2018 (see original presentation & discussion)

Informal / multi-age

EarthConnections joins students, communities, and science to increase the resilience of local communities in the face of environmental hazards and limited Earth resources. Through this process students engage in real-world science of relevance to them locally. Our national project established three pilots in communities historically underrepresented in the geosciences including west Atlanta, Georgia, San Bernardino, California, and Oklahoma. Each pilot is embedded in the local community and created maps that illustrate possible pathways for students into the geoscience workforce. In addition to the pathways map, structured mentoring and signposting help guide students.

In west Atlanta, students and community members are engaged in solving challenges around water overflow. American Indian students in Oklahoma will engage in understanding the unprecedented increase in earthquakes in the state. In San Bernardino, high school and undergraduate students are examining earthquake hazards as a local, serious, problem.

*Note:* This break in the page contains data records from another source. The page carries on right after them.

Lemma run_counts_closes (cfg : frontendConfig) (evs : list event)
    (h h' : hook) :
  run cfg h evs = Some h' →
  held_active h → forallb keeps_active evs = true →
  existsb is_open evs = false →
  0 ≤ reconnectAttemptsRef h ≤ maxReconnectAttempts cfg →
  reconnectAttemptsRef h'
  = Z.min (maxReconnectAttempts cfg) (reconnectAttemptsRef h + closes evs) ∧
  Z.of_nat (next_handle h')
  = Z.of_nat (next_handle h)
    + (reconnectAttemptsRef h' - reconnectAttemptsRef h).
Proof.
  revert h. induction evs as [|e evs IH]; intros h Hr Hh Hk Ho Ha.
  - simplify_eq/=. unfold closes. cbn. lia.
  - cbn in Hr, Ho, Hk. apply orb_false_iff in Ho as [Ho1 Ho2].
    apply andb_true_iff in Hk as [Hk1 Hk2].
    destruct (step cfg h e) as [h1|] eqn:Hs; [|done].
    pose proof (step_held_active _ _ _ _ Hs Hk1 Hh) as Hh1.
    pose proof (step_counter _ _ _ _ Hs Ho1) as Hc.
    rewrite closes_cons.
    assert (Hcase :
      (is_close e = true ∧
       reconnectAttemptsRef h < maxReconnectAttempts cfg ∧
       reconnectAttemptsRef h1 = reconnectAttemptsRef h + 1 ∧
       next_handle h1 = S (next_handle h)) ∨
      ((is_close e = false ∨
        reconnectAttemptsRef h = maxReconnectAttempts cfg) ∧
       reconnectAttemptsRef h1 = reconnectAttemptsRef h ∧
       next_handle h1 = next_handle h)).
    { destruct e; try (right; simplify_eq; split_and!; by auto).
      unfold step in Hs.
      destruct (sockets h !! id0) as [s|] eqn:Hid; [|done].
      destruct Hh as (_ & Hso & _).
      assert (sock_active s = true) as Hact
        by (by eapply (Forall_lookup_1 _ _ _ _ Hso)).
      unfold after_close in Hc. rewrite Hact in Hc. cbn in Hc.
      destruct (Z.ltb_spec (reconnectAttemptsRef h)
                  (maxReconnectAttempts cfg)); simplify_eq.
      - left. by split_and!.
      - right. split_and!; [right; lia | done..]. }
    assert (0 ≤ closes evs) by (unfold closes; lia).
    destruct Hcase as [(Hc1 & Hlt & E1 & E2) | (Hc1 & E1 & E2)].
    + destruct (IH h1 Hr Hh1 Hk2 Ho2) as [F1 F2]; [lia|].
      rewrite Hc1. split; lia.
    + destruct (IH h1 Hr Hh1 Hk2 Ho2) as [F1 F2]; [lia|].
      destruct Hc1 as [Hc1|Hc1].
      * rewrite Hc1. split; lia.
      * destruct (is_close e); split; lia.
Qed.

These groups are establishing a scalable model where a national alliance and backbone organization support regional groups. The regional groups share with one another and draw on resources from the national partners. We have learned several important things that can underpin future growth of the alliance. (1) The backbone organization is playing a critical role in generating interactions among the partners – the key benefit of alliance participation, (2) building trust and working relationships has been critical at the regional alliance level as well, (3) pathway maps have been extremely valuable in enabling discussion of what constitutes a robust pathway, (4) the combination of local and national leadership in the regional alliances is invaluable, and (5) there are multiple ways for an alliance to develop a pathway into geosciences.